Does anyone have any contacts in Texas?? Im looking for people to cover properties in TX. All help would be greatly appreciated. I figured i would ask you guys first since i know your not the Craigslist mom and pop people that we all equally dispise.

-Rob


----------



## ontimepres (Jan 4, 2013)

Rob - the Lone Star State is a big place! Where are you needing help?


----------



## Wannabe (Oct 1, 2012)

Have a friend that covers nearly 1/2 the State. HUD rate minus 20%. Mileage added over 75 mile radius of the different Cities. Problem is I'm 99% sure your playing regional and cant pay going rate.... dunno maybe Im wrong. POST PRICE LIST.


----------



## BPWY (Apr 12, 2012)

Wannabe.................


http://www.youtube.com/watch?v=Hk_-XWpUFmU


----------



## Diallo185 (Dec 15, 2012)

Isnt robbiez91 a AMS employee?


----------



## BPWY (Apr 12, 2012)

Diallo185 said:


> Isnt robbiez91 a AMS employee?





Recruiter




Hence the reason we are hearing crickets.


----------



## ROBBIEZ91 (Jul 11, 2012)

yes I am an ams employee, I am the lead for the vendor management dept so i have a hand in all of the contracted states that we have. And you may hear "crickets" because i cannot sit on this website all day. 

Anything else?


----------



## REO2Rentals (Sep 18, 2012)

Wannabe said:


> Have a friend that covers nearly 1/2 the State. HUD rate minus 20%. Mileage added over 75 mile radius of the different Cities. Problem is I'm 99% sure your playing regional and cant pay going rate.... dunno maybe Im wrong. POST PRICE LIST.





ROBBIEZ91 said:


> yes I am an ams employee, I am the lead for the vendor management dept so i have a hand in all of the contracted states that we have. And you may hear "crickets" because i cannot sit on this website all day.
> 
> Anything else?



POST PRICE LIST WOULD BE NICE:yes:


----------



## REO2Rentals (Sep 18, 2012)

robbiez91 said:


> does anyone have any contacts in texas?? Im looking for people to cover properties in tx. All help would be greatly appreciated.
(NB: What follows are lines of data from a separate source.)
Lemma feed_chop_rest (m : Machine) token : same_rest m (feed_chop m token).
Proof.
  unfold feed_chop. destruct (vt_kind token) as [text| | | |b]; [apply chop_loop_rest|done| |done|];
    (destruct (_ <=? _); [|done]; eapply same_rest_trans; [apply same_rest_break|]; done).
Qed.

(** What is settled in a machine of a rule. *)
Definition settled (m : Machine) : Prop :=
  match m_rule m with
  | Word _ _ _ => escape_buffer (m_ansi m) = []
  | Grid _ => m_line_indent m = 0 /\ m_measuring_indent m = false
  | Chop _ => m_line_indent m = 0 /\ m_measuring_indent m = false /\ escape_buffer (m_ansi m) = [] /\ m_col m = 0
  end.

Lemma settled_resume rule c :
  (match rule with Word _ _ _ => True | _ => rc_line_indent c = 0 end) -> settled (resume rule c).
Proof.
  intros Hc. unfold settled. rw (proj1 (resume_fields rule c)). unfold resume.
  destruct rule as [cw g h|cols|chars]; [by case_match|by rw Hc andb_comm|].
  rw Hc andb_comm. cbn. split_and!; [done..|]. by case_match.
Qed.

Lemma settled_feed (m : Machine) token m' :
  settled m -> m_rule m' = m_rule m ->
  feed graphemes word_bounds char_width str_width usize_max m token = Ok m' -> settled m'.
Proof.
  unfold settled, feed. intros Hs Hr. rw Hr. destruct (m_rule m) as [c g h|cols|chars].
  - intros E%feed_word_ansi. by rw E.
  - intros [-> ->]%feed_grid_indent. done.
  - intros [= <-]. destruct (feed_chop_rest m token) as ([-> ->] & -> & Hc). destruct Hs as (H1 & H2 & H3 & H4).
    split_and!; auto.
Qed.

Local Abbreviation feed := (feed (Style := Style) graphemes word_bounds char_width str_width usize_max).
Local Abbreviation feed_all := (feed_all (Style := Style) graphemes word_bounds char_width str_width usize_max).
Local Abbreviation run_from := (run_from (Style := Style) graphemes word_bounds char_width str_width usize_max).

Lemma settled_feed_all tokens : forall (m m' : Machine),
  4 <= usize_max -> segments graphemes -> Forall valid_token tokens -> fits usize_max m ->
  settled m -> feed_all m tokens = Ok m' -> settled m'.
Proof.
  induction tokens as [|t tokens IH]; intros m m' Hmax Hseg Hv Hfit Hs; [by intros [= <-]|].
  inversion Hv as [|? ? Hv1 Hv2]; subst. cbn [WrapMachine.feed_all].
  destruct (machine_feed_ok char_width str_width usize_max graphemes word_bounds m t Hmax Hseg Hv1 Hfit) as (m1 & E1 & H1).
  rw E1. apply IH; [done|done|done|by apply (ext_fits _ _ _ _ H1)|].
  eapply settled_feed; [exact Hs|apply (ext_rule _ _ _ _ H1)|exact E1].
Qed.

Lemma ansi_eta p : escape_buffer p = [] -> set_in_escape ansi_new (in_escape p) = p.
Proof. destruct p as [buf b]. cbn. by intros ->. Qed.

(** Behind a newline the machine is one resumed from the carry of the next row. *)
Lemma newline_resumes (m : Machine) token m' :
  settled m -> m_rule m <> Grid 0 -> vt_kind token = Newline -> feed m token = Ok m' ->
  m' = prepend (m_out m') (m_rows m') (resume (m_rule m) (m_row_carry m')).
Proof.
  unfold settled, WrapMachine.feed. intros Hs Hg Hk. destruct (m_rule m) as [c g h|cols|chars] eqn:Hr.
  - unfold feed_word. rw Hk. intros [= <-]. unfold prepend, resume. cbn.
    rw Hr !app_nil_r Nat.add_0_r ansi_eta //. by rw andb_true_r.
  - unfold feed_grid. rw Hr Hk. cbn [available_width]. destruct (Nat.eqb_spec cols 0) as [->|_]; [done|]. intros [= <-].
    destruct Hs as [Hi Hm]. unfold prepend, resume. cbn. rw Hi Hm Hr andb_false_r !app_nil_r Nat.add_0_r. by destruct (m_on_continuation m).
  - intros [= <-]. unfold feed_chop. rw Hk. destruct Hs as (Hi & Hm & Ha & Hc). unfold prepend, resume. cbn.
    rw Hi Hm Hr Hc andb_false_r !app_nil_r Nat.add_0_r ansi_eta //. by destruct (m_on_continuation m).
Qed.

Lemma feed_all_app a b : forall m : Machine, feed_all m (a ++ b) = m ← feed_all m a; feed_all m b.
Proof.
  induction a as [|t a IH]; intros m; [done|]. cbn [app WrapMachine.feed_all].
  destruct (WrapMachine.feed _ _ _ _ _ m t) as [m1|]; [apply IH|done].
Qed.

Lemma rows_inv_out rs (m : Machine) : rows_inv rs m -> m_rows m = [] -> m_out m = [].
Proof. intros [H1 H2 _ _ _ _] Hr. rw Hr in H2. rw H1. by destruct rs. Qed.

(** Rows behind the closed ones. *)
Definition append_output (a b : WrapOutput (Style := Style)) : WrapOutput :=
  mkWrapOutput (wo_tokens a ++ wo_tokens b) (wo_rows a ++ (shift_row (length (wo_tokens a)) <$> wo_rows b)).

Lemma finish_closed (m : Machine) : m_row_tokens m = [] -> m_rows m <> [] -> finish m = mkWrapOutput (m_out m) (m_rows m).
Proof.
  intros Ht Hr. unfold finish, close_row. by rw (bool_decide_eq_true_2 _ Ht) (bool_decide_eq_false_2 _ Hr).
Qed.

(** Behind a newline no row is open. *)
Lemma newline_closes (m : Machine) token m' :
  m_rule m <> Grid 0 -> vt_kind token = Newline -> feed m token = Ok m' -> m_row_tokens m' = [] /\ m_rows m' <> [].
Proof.
  unfold WrapMachine.feed. intros Hg Hk. destruct (m_rule m) as [c g h|cols|chars] eqn:Hr; intros H.
  - unfold feed_word in H. rw Hk in H. injection H as <-. split; [done|]. cbn. by destruct (m_rows m).
  - unfold feed_grid in H. rw Hr Hk in H. cbn [available_width] in H. destruct (Nat.eqb_spec cols 0) as [->|_]; [done|].
    injection H as <-. split; [done|]. cbn. by destruct (m_rows m).
  - injection H as <-. unfold feed_chop. rw Hk. split; [done|]. cbn. by destruct (m_rows m).
Qed.

(** C18: wrapping can stop behind a newline and resume there: resumed from the carry recorded
    for the row that starts behind the newline, the machine gives the rest of the rows of
    the whole run, and the first of them again records that carry. *)
Theorem wrap_resumes_at_line before nl after rule c :
  4 <= usize_max -> segments graphemes -> Forall valid_token (before ++ nl :: after) ->
  resumable usize_max rule c -> (match rule with Word _ _ _ => True | _ => rc_line_indent c = 0 end) ->
  rule <> Grid 0 -> vt_kind nl = Newline ->
  exists out1 c2 out2, run_from (before ++ [nl]) rule c = Ok out1 /\ run_from after rule c2 = Ok out2
    /\ ri_carry <$> head (wo_rows out2) = Some c2
    /\ (wo_tokens out2 <> [] -> run_from (before ++ nl :: after) rule c = Ok (append_output out1 out2)).
Proof.
  intros Hmax Hseg [Hv1 [Hnl Hv2]%Forall_cons_1]%Forall_app Hfit Hrule Hgrid Hk.
  destruct (resume_fields (Style := Style) rule c) as (R1 & R2 & _).
  destruct (feed_all_ok char_width str_width usize_max graphemes word_bounds before (resume rule c)) as (m1 & E1 & H1);
    [done..|by apply resume_fits|].
  assert (settled m1) as Hs.
  { apply (settled_feed_all before (resume rule c) m1); [done|done|done|by apply resume_fits|by apply settled_resume|done]. }
  assert (m_rule m1 = rule) as Hr1 by by rw (ext_rule _ _ _ _ H1).
  assert (fits usize_max m1) as Hfit1 by by apply (ext_fits _ _ _ _ H1), resume_fits.
  destruct (machine_feed_ok char_width str_width usize_max graphemes word_bounds m1 nl Hmax Hseg Hnl Hfit1) as (m2 & E2 & H2).
  pose proof (newline_resumes m1 nl m2 Hs ltac:(by rw Hr1) Hk E2) as Hm2.
  destruct (newline_closes m1 nl m2 ltac:(by rw Hr1) Hk E2) as [Hc1 Hc2]. rw Hr1 in Hm2.
  destruct (resume_fields (Style := Style) rule (m_row_carry m2)) as (Q1 & Q2 & Q3 & _).
  assert (fits usize_max (resume rule (m_row_carry m2) : Machine)) as Hfit2.
  { pose proof (ext_fits _ _ _ _ H2 Hfit1) as Hf. by rw Hm2 in Hf. }
  destruct (feed_all_ok char_width str_width usize_max graphemes word_bounds after (resume rule (m_row_carry m2)))
    as (m3 & E3 & H3); [done..|].
  exists (finish m2), (m_row_carry m2), (finish m3). split_and!.
  - unfold WrapMachine.run_from. rw feed_all_app E1. cbn. by rw E2.
  - unfold WrapMachine.run_from. by rw E3.
  - by rw finish_first (ext_first _ _ _ _ H3) resume_first.
  - intros Hne. unfold WrapMachine.run_from. rw feed_all_app E1. cbn [mbind res_bind WrapMachine.feed_all]. rw E2. cbn [mbind res_bind].
    rw {1}Hm2 feed_all_prepend E3. cbn [fmap res_fmap mbind res_bind]. f_equal.
    destruct (ext_rows _ _ _ _ H3 ltac:(by rw Q1) [] Q3) as [rs Hrs].
    rw finish_prepend; [by apply (rows_inv_out rs)|done|]. by rw (finish_closed m2 Hc1 Hc2).
Qed.
End resume.

Lemma wrap_resumes_at_line_witness :
  let after := [mkToken (Some 10) (Text [x61; x62; x63]) None] in
  exists out1 c2 out2,
    run_from byte_clusters (fun _ => []) (fun _ => 1) length 400 (removelast sample_tokens ++ [mkToken (Some 9) Newline None])
      (Word 7 0 true) carry_default = Ok out1
    /\ run_from byte_clusters (fun _ => []) (fun _ => 1) length 400 after (Word 7 0 true) c2 = Ok out2
    /\ ri_carry <$> head (wo_rows out2) = Some c2
    /\ (wo_tokens out2 <> [] ->
        run_from byte_clusters (fun _ => []) (fun _ => 1) length 400
          (removelast sample_tokens ++ mkToken (Some 9) Newline None :: after) (Word 7 0 true) carry_default
        = Ok (append_output out1 out2)).
Proof.
  apply (wrap_resumes_at_line (fun _ => 1) length 400 byte_clusters (fun _ => []) (removelast sample_tokens)
    (mkToken (Some 9) Newline None) [mkToken (Some 10) (Text [x61; x62; x63]) None] (Word 7 0 true) carry_default);
    [lia|exact byte_clusters_segment|repeat constructor; cbn; try done; by right|split; [by left|done]|done|done|reflexivity].
Defined.

(** ** Limits *)

(** A row that ends inside the leading blanks of a line loses that they are still being
    measured: fourteen spaces and a word of thirty letters on twelve columns, resumed from
    the carry of the second row, give other rows than the whole run. *)
Theorem resume_mid_indent_differs :
  let tokens : list (ViewTokenWire nat) :=
    ((fun i => mkToken (Some i) Space None) <$> seq 0 14) ++ [mkToken (Some 14) (Text (replicate 30 x61)) None] in
  let rows_from tokens c :=
    omap ri_source_byte ∘ wo_rows <$> run_from byte_clusters (fun _ => []) (fun _ => 1) length 400 tokens (Word 12 0 true) c in
  rows_from tokens carry_default = Ok [0; 12; 23; 33; 43]
  /\ (out ← run_from byte_clusters (fun _ => []) (fun _ => 1) length 400 tokens (Word 12 0 true) carry_default;
      rows_from (drop 12 tokens) (default carry_default (ri_carry <$> (wo_rows out !! 1)))) = Ok [12; 23; 34].
Proof. split; vm_compute; reflexivity. Qed.

(** A grid row that ends inside an escape: resumed from its carry, the parser does not know
    the introducer, and a character of two bytes that comes next makes it panic.  The text
    is an operating system command with a space in its title; the whole run is fine. *)
Theorem resume_in_escape_panics :
  let tokens : list (ViewTokenWire nat) :=
    [mkToken (Some 0) (Text [x61; x62; x1b; x5d]) None; mkToken (Some 4) Space None;
     mkToken (Some 5) (Text [xc3; xa9; x07]) None] in
  let clusters s := encode_utf8 <$> from_utf8_lossy s in
  let open_escape := mkRowCarry 0 true true 0 in
  (fmap ri_carry ∘ wo_rows <$> run_from clusters (fun _ => []) (fun _ => 1) length 400 tokens (Grid 2) carry_default)
    = Ok [carry_default; open_escape]
  /\ run_from clusters (fun _ => []) (fun _ => 1) length 400 (drop 1 tokens) (Grid 2) open_escape = Panic.
Proof. split; vm_compute; reflexivity. Qed.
I figured i would ask you guys first since i know your not the craigslist mom and pop people that we all equally dispise.
> 
> -rob



*Going with the real PRO............. It going to CO$T YA!*


----------



## BPWY (Apr 12, 2012)

ROBBIEZ91 said:


> Anything else?







Yes, please tell us again how AMS's peanuts pay is so awesome while what can be made with private customers is not enough.



Some of us remember well when you did that once. We could all use the humor of it happening twice.
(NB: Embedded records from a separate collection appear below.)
(* ===== verification/GlobMatch.v ===== *)
(** * Glob patterns

    Models primitives/glob_match.rs of the core crate: matching file names and paths with
    patterns, by backtracking loops.

    A position in a pattern or text is what is left of it.  The loops take fuel; running out
    of it is [Panic].  The lossy strings of a path and of its file name are arguments of
    [matches_any_entry]. *)
From stdpp Require Import base numbers list option.
From Stdlib Require Import ssreflect Strings.Byte NArith.
From S2P Require Import Prelude TextSpec Utf8.

Abbreviation star := x2a.
Abbreviation question := x3f.
Abbreviation slash := x2f.
Abbreviation backslash := x5c.

Definition is_glob_pattern (pattern : list byte) : bool :=
  bool_decide (star ∈ pattern) || bool_decide (question ∈ pattern).

Definition is_path_pattern (pattern : list byte) : bool :=
  bool_decide (slash ∈ pattern) || bool_decide (backslash ∈ pattern).

Fixpoint skip_stars (p : list byte) : list byte :=
  match p with x :: p' => if decide (x = star) then skip_stars p' else p | [] => [] end.

(** The test behind the loops: only stars are left of the pattern. *)
Definition only_stars (p : list byte) : bool := bool_decide (skip_stars p = []).

(** ** File names *)
Fixpoint glob_loop (fuel : nat) (p t : list byte) (saved : option (list byte * list byte)) : res bool :=
  match t with
  | [] => Ok (only_stars p)
  | c :: t' =>
      match fuel with
      | 0 => Panic
      | S fuel =>
          let backtrack :=
            match saved with
            | Some (star_p, star_t) => glob_loop fuel star_p (tail star_t) (Some (star_p, tail star_t))
            | None => Ok false
            end in
          match p with
          | x :: p' =>
              if decide (x = question \/ x = c) then glob_loop fuel p' t' saved
              else if decide (x = star) then glob_loop fuel p' t (Some (p', t))
              else backtrack
          | [] => backtrack
          end
      end
  end.

Definition glob_match_bytes (pattern text : list byte) : res bool :=
  glob_loop ((length text + 2) * (length pattern + 1)) pattern text None.

(** ** Paths *)
Definition is_path_sep (b : byte) : bool := bool_decide (b = slash) || bool_decide (b = backslash).

Definition path_chars_match (pattern_byte text_byte : byte) : bool :=
  bool_decide (pattern_byte = text_byte) || is_path_sep pattern_byte && is_path_sep text_byte.

Definition skip_sep (p : list byte) : list byte :=
  match p with x :: p' => if is_path_sep x then p' else p | [] => [] end.

Fixpoint path_glob_loop (fuel : nat) (p t : list byte) (dstar single : option (list byte * list byte)) : res bool :=
  match t with
  | [] => Ok (only_stars p)
  | c :: t' =>
      match fuel with
      | 0 => Panic
      | S fuel =>
          let backtrack_dstar :=
            match dstar with
            | Some (dstar_p, dstar_t) => path_glob_loop fuel dstar_p (tail dstar_t) (Some (dstar_p, tail dstar_t)) None
            | None => Ok false
            end in
          let backtrack :=
            match single with
            | Some (star_p, star_t) =>
                if negb (is_path_sep (default x00 (head star_t)))
                then path_glob_loop fuel star_p (tail star_t) dstar (Some (star_p, tail star_t))
                else backtrack_dstar
            | None => backtrack_dstar
            end in
          match p with
          | x :: p' =>
              if decide (x = star) then
                if decide (head p' = Some star) then
                  let next_p := skip_sep (skip_stars p') in
                  path_glob_loop fuel next_p t (Some (next_p, t)) None
                else path_glob_loop fuel p' t dstar (Some (p', t))
              else if bool_decide (x = question) && negb (is_path_sep c) then path_glob_loop fuel p' t' dstar single
              else if path_chars_match x c then path_glob_loop fuel p' t' dstar single
              else backtrack
          | [] => backtrack
          end
      end
  end.

Definition path_glob_match_bytes (pattern text : list byte) : res bool :=
  path_glob_loop ((length text + 2) * ((length text + 3) * (length pattern + 1))) pattern text None None.

(** ** Pattern lists *)
Definition filename_glob_matches (pattern filename : list byte) : res bool := glob_match_bytes pattern filename.
Definition path_glob_matches (pattern path : list byte) : res bool := path_glob_match_bytes pattern path.

Definition literal_entry_matches (pattern filename : list byte) : bool :=
  negb (is_glob_pattern pattern) && bool_decide (pattern = filename).

Definition glob_entry_matches (pattern path filename : list byte) : res bool :=
  if is_glob_pattern pattern
  then if is_path_pattern pattern then path_glob_matches pattern path else filename_glob_matches pattern filename
  else Ok false.

Fixpoint matches_any_entry (patterns : list (list byte)) (path filename : list byte) : res bool :=
  match patterns with
  | [] => Ok false
  | p :: patterns =>
      if literal_entry_matches p filename then Ok true else
      b ← glob_entry_matches p path filename;
      if (b : bool) then Ok true else matches_any_entry patterns path filename
  end.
You not addressing the pay issue mentioned by Wannabe is why the crickets comment was made.


----------



## P3+ (Aug 16, 2012)

Robbie, your the "lead man" in the vendor management department? What happened to Dan J. ( I am selectively not typing his full name)?


----------



## ROBBIEZ91 (Jul 11, 2012)

P3+ said:


> Robbie, your the "lead man" in the vendor management department? What happened to Dan J. ( I am selectively not typing his full name)?


not sure who you are referring to, There is my manager which is bill, but that is it.. i work on our largest states and help with others.


----------



## thanohano44 (Aug 5, 2012)

ROBBIEZ91 said:


> not sure who you are referring to, There is my manager which is bill, but that is it.. i work on our largest states and help with others.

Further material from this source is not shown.